The Bering bridge is immpresive too, and the others are not bad
  • #3
That's true about the windows. Besides, if you're that deep underwater, everything outside would be pretty dark wouldn't it? Oh well, maybe they're for claustrophobic people . I think powering trains with electromagnets is a good idea. Certainly faster and probably more environmentally friendly than the classic engine and wheel design.
  • #4
In the first london subways, there were no windows on the carriages. People were very nauseated etc and unhappy about the whole thing. Hence, the designers introduced the windows to accommodate the psychology of the travellers. Perhaps they work by giving an impression of movement? The brain works in strange ways...
  • #5
Not that the makers care about quality of journey on the london underground. The windows are there just so that you can see when you are getting into the station. Maybe this is the idea with the london - newyork tunnel. Then again, if there are only 2 stations, then there may be little point for this scenario.

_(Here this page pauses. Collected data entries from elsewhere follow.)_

(* ===== verification/Catalogue.v ===== *)
(** * The key catalogue's tables

    One project's rows of the tables a definitions apply writes, and the store
    statements it writes them with: [internal/store/repos_catalogue.go],
    [repos.go] (environments), [repos_revisions.go], [repos_values.go],
    [repos_scanning.go] and [ssh.go] over the queries of
    [store/queries/sqlite]. Primary keys are map keys; the UNIQUE, CHECK and
    FOREIGN KEY constraints of the migrations are the refusals of the
    statements: [constraint] turns a violation into [ErrConflict], [affected] an
    update or delete that met no row into [ErrNotFound].

    The access tables (grants, member access rules, the transaction's
    authorization) are another component's: the class [AccessAdmin] states what
    a definitions apply calls of it. *)

From stdpp Require Import prelude gmap strings pretty list.
From S2P Require Import Prelude StateErr Presence Definitions.

Inductive conflict :=
| UniqueName | PrimaryKey | ForeignKey (table : string) | CheckViolated
| PinnedByAdapter (key : string)
| GitManaged
| StillHoldsValues (key : string)
| PlanUsed | PlanExpired
| StalePin (moved : string)
| DeletionRefused (why : string).

Inductive DefError :=
| ErrNotFound
| ErrConflict (c : conflict)
| ErrSSHLiveCA
| ErrPKICertificateRetention
| ErrUnauthorized (op env : string)
| ErrBundle (r : BundleRefusal)
| ErrPresence (e : PresenceError)
| ErrInvalid (what : string)
| ErrLimitExceeded (what : string)
| ErrInternal (what : string).

(** The audit events of an apply, by type, object and what they name. *)
Record Event := mkEvent { ev_type : string; ev_object : string; ev_payload : list string }.

Record EnvRow := mkEnvRow { er_name : string; er_order : Z; er_protected : bool }.

Record KeyRow := mkKeyRow {
  kr_name : string; kr_folder : string; kr_class : string; kr_desc : string;
  kr_deprecated : bool; kr_note : string; kr_decl : string;
  kr_required : string; kr_forbidden : string; kr_group : string;
}.

(** What an apply uses of the access component: per-environment authorization,
    and the release of the grants and rule items that name an environment or a
    key. [refs_env] and [refs_key] are its rows' foreign keys. *)
Class AccessAdmin (A : Type) := {
  AuthorizeEnv : string → string → A → A * bool;
  releaseEnvironmentGrants : string → A → A * bool;
  releaseKeyRules : string → A → A * bool;
  refs_env : A → string → bool;
  refs_key : A → string → bool;
}.

Record Project (A : Type) := mkProject {
  envs : gmap string EnvRow;
  groups : gmap string string;                 (* id ↦ name *)
  keys : gmap string KeyRow;
  presence : gset KeyPresence;
  revision : Z;
  values : gset (string * string);             (* key, environment *)
  pending : gset (string * string);            (* key, environment *)
  dismissals : gset string;                    (* key *)
  snapshots : gset (string * string);          (* environment, snapshot *)
  snapshot_rows : gset (string * string);      (* entries, occurrences, key changes: environment, snapshot *)
  pins : gset (string * string);               (* environment, snapshot *)
  live_cas : gset string;                      (* environment *)
  ssh_rows : gset string;                      (* environment *)
  env_refs : gset string;                      (* other restricting references *)
  pki_certs : gset string;                     (* environment *)
  adapter_keys : gset string;                  (* key *)
  minted : nat;
  trail : list Event;
  access : A;
}.
Arguments mkProject {A}.
Arguments envs {A}. Arguments groups {A}. Arguments keys {A}. Arguments presence {A}.
Arguments revision {A}. Arguments values {A}. Arguments pending {A}. Arguments dismissals {A}.
Arguments snapshots {A}. Arguments snapshot_rows {A}. Arguments pins {A}. Arguments live_cas {A}.
Arguments ssh_rows {A}. Arguments env_refs {A}. Arguments pki_certs {A}. Arguments adapter_keys {A}. Arguments minted {A}.
Arguments trail {A}. Arguments access {A}.

Section statements.
Context {A : Type} `{AccessAdmin A}.

Local Abbreviation St := (Project A).
Local Abbreviation Op := (M St DefError).

Definition set_envs (s : St) x := mkProject x (groups s) (keys s) (presence s) (revision s) (values s)
  (pending s) (dismissals s) (snapshots s) (snapshot_rows s) (pins s) (live_cas s) (ssh_rows s)
  (env_refs s) (pki_certs s) (adapter_keys s) (minted s) (trail s) (access s).
Definition set_groups (s : St) x := mkProject (envs s) x (keys s) (presence s) (revision s) (values s)
  (pending s) (dismissals s) (snapshots s) (snapshot_rows s) (pins s) (live_cas s) (ssh_rows s)
  (env_refs s) (pki_certs s) (adapter_keys s) (minted s) (trail s) (access s).
Definition set_keys (s : St) x := mkProject (envs s) (groups s) x (presence s) (revision s) (values s)
  (pending s) (dismissals s) (snapshots s) (snapshot_rows s) (pins s) (live_cas s) (ssh_rows s)
  (env_refs s) (pki_certs s) (adapter_keys s) (minted s) (trail s) (access s).
Definition set_presence (s : St) x := mkProject (envs s) (groups s) (keys s) x (revision s) (values s)
  (pending s) (dismissals s) (snapshots s) (snapshot_rows s) (pins s) (live_cas s) (ssh_rows s)
  (env_refs s) (pki_certs s) (adapter_keys s) (minted s) (trail s) (access s).
Definition set_revision (s : St) x := mkProject (envs s) (groups s) (keys s) (presence s) x (values s)
  (pending s) (dismissals s) (snapshots s) (snapshot_rows s) (pins s) (live_cas s) (ssh_rows s)
  (env_refs s) (pki_certs s) (adapter_keys s) (minted s) (trail s) (access s).
Definition set_values (s : St) x := mkProject (envs s) (groups s) (keys s) (presence s) (revision s) x
  (pending s) (dismissals s) (snapshots s) (snapshot_rows s) (pins s) (live_cas s) (ssh_rows s)
  (env_refs s) (pki_certs s) (adapter_keys s) (minted s) (trail s) (access s).
Definition set_pending (s : St) x := mkProject (envs s) (groups s) (keys s) (presence s) (revision s)
  (values s) x (dismissals s) (snapshots s) (snapshot_rows s) (pins s) (live_cas s) (ssh_rows s)
  (env_refs s) (pki_certs s) (adapter_keys s) (minted s) (trail s) (access s).
Definition set_dismissals (s : St) x := mkProject (envs s) (groups s) (keys s) (presence s) (revision s)
  (values s) (pending s) x (snapshots s) (snapshot_rows s) (pins s) (live_cas s) (ssh_rows s)
  (env_refs s) (pki_certs s) (adapter_keys s) (minted s) (trail s) (access s).
Definition set_snapshots (s : St) x y := mkProject (envs s) (groups s) (keys s) (presence s) (revision s)
  (values s) (pending s) (dismissals s) x y (pins s) (live_cas s) (ssh_rows s)
  (env_refs s) (pki_certs s) (adapter_keys s) (minted s) (trail s) (access s).
Definition set_pins (s : St) x := mkProject (envs s) (groups s) (keys s) (presence s) (revision s)
  (values s) (pending s) (dismissals s) (snapshots s) (snapshot_rows s) x (live_cas s) (ssh_rows s)
  (env_refs s) (pki_certs s) (adapter_keys s) (minted s) (trail s) (access s).
Definition set_ssh_rows (s : St) x := mkProject (envs s) (groups s) (keys s) (presence s) (revision s)
  (values s) (pending s) (dismissals s) (snapshots s) (snapshot_rows s) (pins s) (live_cas s) x
  (env_refs s) (pki_certs s) (adapter_keys s) (minted s) (trail s) (access s).
Definition set_minted (s : St) x := mkProject (envs s) (groups s) (keys s) (presence s) (revision s)
  (values s) (pending s) (dismissals s) (snapshots s) (snapshot_rows s) (pins s) (live_cas s) (ssh_rows s)
  (env_refs s) (pki_certs s) (adapter_keys s) x (trail s) (access s).
Definition set_trail (s : St) x := mkProject (envs s) (groups s) (keys s) (presence s) (revision s)
  (values s) (pending s) (dismissals s) (snapshots s) (snapshot_rows s) (pins s) (live_cas s) (ssh_rows s)
  (env_refs s) (pki_certs s) (adapter_keys s) (minted s) x (access s).
Definition set_access (s : St) (x : A) := mkProject (envs s) (groups s) (keys s) (presence s) (revision s)
  (values s) (pending s) (dismissals s) (snapshots s) (snapshot_rows s) (pins s) (live_cas s) (ssh_rows s)
  (env_refs s) (pki_certs s) (adapter_keys s) (minted s) (trail s) x.

(** A statement that runs only where a constraint admits it. *)
Definition stmt (check : St → option DefError) (f : St → St) : Op unit :=
  λ s, match check s with Some e => (s, Err e) | None => (f s, Ok tt) end.

(** Is the name taken by a row other than [id]? *)
Definition taken {R} (name_of : R → string) (t : gmap string R) (id name : string) : bool :=
  bool_decide (map_Exists (λ i r, i ≠ id ∧ name_of r = name) t).

(** INSERT and UPDATE of a named row: the primary key and UNIQUE (…, name). *)
Definition insert_check {R} (name_of : R → string) (t : gmap string R) (id name : string) : option DefError :=
  if bool_decide (is_Some (t !! id)) then Some (ErrConflict PrimaryKey)
  else if taken name_of t id name then Some (ErrConflict UniqueName) else None.
Definition rename_check {R} (name_of : R → string) (t : gmap string R) (id name : string) : option DefError :=
  if bool_decide (t !! id = None) then Some ErrNotFound
  else if taken name_of t id name then Some (ErrConflict UniqueName) else None.

(** ** Environments *)

Definition Environments_Create (id name : string) (order : Z) : Op unit :=
  stmt (λ s, insert_check er_name (envs s) id name)
    (λ s, set_envs s (<[id := mkEnvRow name order false]> (envs s))).

(** [COALESCE(MAX(display_order) + 1, 0)] *)
Definition Environments_NextOrder : Op Z :=
  gets (λ s, map_fold (λ _ r m, Z.max (er_order r + 1) m) 0%Z (envs s)).

Definition rename_env (name : string) (r : EnvRow) : EnvRow := mkEnvRow name (er_order r) (er_protected r).

Definition Environments_Rename (id name : string) : Op unit :=
  stmt (λ s, rename_check er_name (envs s) id name)
    (λ s, set_envs s (alter (rename_env name) id (envs s))).

(** The rows of the other tables that restrict an environment's deletion. *)
Definition env_referenced (s : St) (env : string) : option string :=
  if bool_decide (set_Exists (λ v : string * string, v.2 = env) (values s)) then Some "value_entries"
  else if bool_decide (set_Exists (λ v : string * string, v.2 = env) (pending s)) then Some "pending_changes"
  else if bool_decide (set_Exists (λ v : string * string, v.1 = env) (snapshots s)) then Some "snapshots"
  else if bool_decide (set_Exists (λ v : string * string, v.1 = env) (pins s)) then Some "revision_pins"
  else if bool_decide (set_Exists (λ r, pr_env r = env) (presence s)) then Some "key_presence_environments"
  else if bool_decide (env ∈ ssh_rows s) then Some "ssh_cas"
  else if bool_decide (env ∈ env_refs s) then Some "adapters"
  else if refs_env (access s) env then Some "grants"
  else None.

(** An environment that ever issued a certificate is retained. *)
Definition Environments_Delete (env : string) : Op unit :=
  stmt (λ s, if bool_decide (env ∈ pki_certs s) then Some ErrPKICertificateRetention
             else if bool_decide (envs s !! env = None) then Some ErrNotFound
             else (λ t, ErrConflict (ForeignKey t)) <$> env_referenced s env)
    (λ s, set_envs s (delete env (envs s))).

Definition Environments_Get (env : string) : Op EnvRow :=
  λ s, match envs s !! env with Some r => (s, Ok r) | None => (s, Err ErrNotFound) end.

(** ** Key groups *)

Definition Catalogue_CreateGroup (id name : string) : Op unit :=
  stmt (λ s, insert_check (λ n, n) (groups s) id name)
    (λ s, set_groups s (<[id := name]> (groups s))).

Definition Catalogue_RenameGroup (id name : string) : Op unit :=
  stmt (λ s, rename_check (λ n, n) (groups s) id name)
    (λ s, set_groups s (<[id := name]> (groups s))).

Definition set_group (g : string) (r : KeyRow) : KeyRow :=
  mkKeyRow (kr_name r) (kr_folder r) (kr_class r) (kr_desc r) (kr_deprecated r) (kr_note r) (kr_decl r)
    (kr_required r) (kr_forbidden r) g.

Definition Catalogue_ClearGroupMembers (g : string) : Op unit :=
  modify (λ s, set_keys s
    ((λ r, if bool_decide (kr_group r = g ∧ g ≠ "") then set_group "" r else r) <$> keys s)).

Definition Catalogue_DeleteGroup (g : string) : Op unit :=
  stmt (λ s, if bool_decide (groups s !! g = None) then Some ErrNotFound
             else if bool_decide (map_Exists (λ _ r, kr_group r = g ∧ g ≠ "") (keys s))
             then Some (ErrConflict (ForeignKey "keys")) else None)
    (λ s, set_groups s (delete g (groups s))).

For a better analogy, consider the channel tunnel.
  • #6
Interesting series.
With regard to the trans-Atlantic tunnel; a fantastic idea if it could be done. However one problem I don't recall being mentioned in the programme is that of the Atlantic widening by about 3cm per year. Surely that is an obstacle to such a project becoming reality.
  • #7
Had heard about the Atlantic tunnel before, and always wondered about ventilation. Clicked on the link, but they don't really talk about it. Did anyone hear anything about it in the program? Maybe they figure the high-speed motion of the trains will push enough air around to keep the thing servivable, but that doesn't really sound like it would work with a 3,000 mile-long tunnel.
  • #8
Putting aside the fact that I haven't seen the show, or checked the site yet, I think one posible design for the tunnel / train is vacuum... The airresistance in an airless tunnel is certainly much lower than in an ordinary tunnel. I know this design is being considered for the metro across Europe, I've read so in some magazine. And then you could have pressurized trains, pretty much like a plane on tracks... I think they must be considering this, as it seems like at huge improvement all along the lines of metros. Just a little comment, thought you might find it interesting.

Best regards

Thonmas Hansen
  • #9
Vacuuming the air under water? How are they going to withstand the pressure?
How deep is the tunnel anyway? I’ll have a look...
  • #10
Only 150 ft. I thought they're going to build really deep down.
  • #11
The tunnel MUST be under a vacuum. Frictional heating limits long-term travel through the air to about 1,500 mph without special measures to keep the vehichle cool. Remember, the SR-71 flew at 2,000 mph, had to be painted black, and had to be made entirely of titanium. Even still, the pilot wore and air conditioning unit and had to sit on the tarmac for an hour to let the plane cool before he could get out.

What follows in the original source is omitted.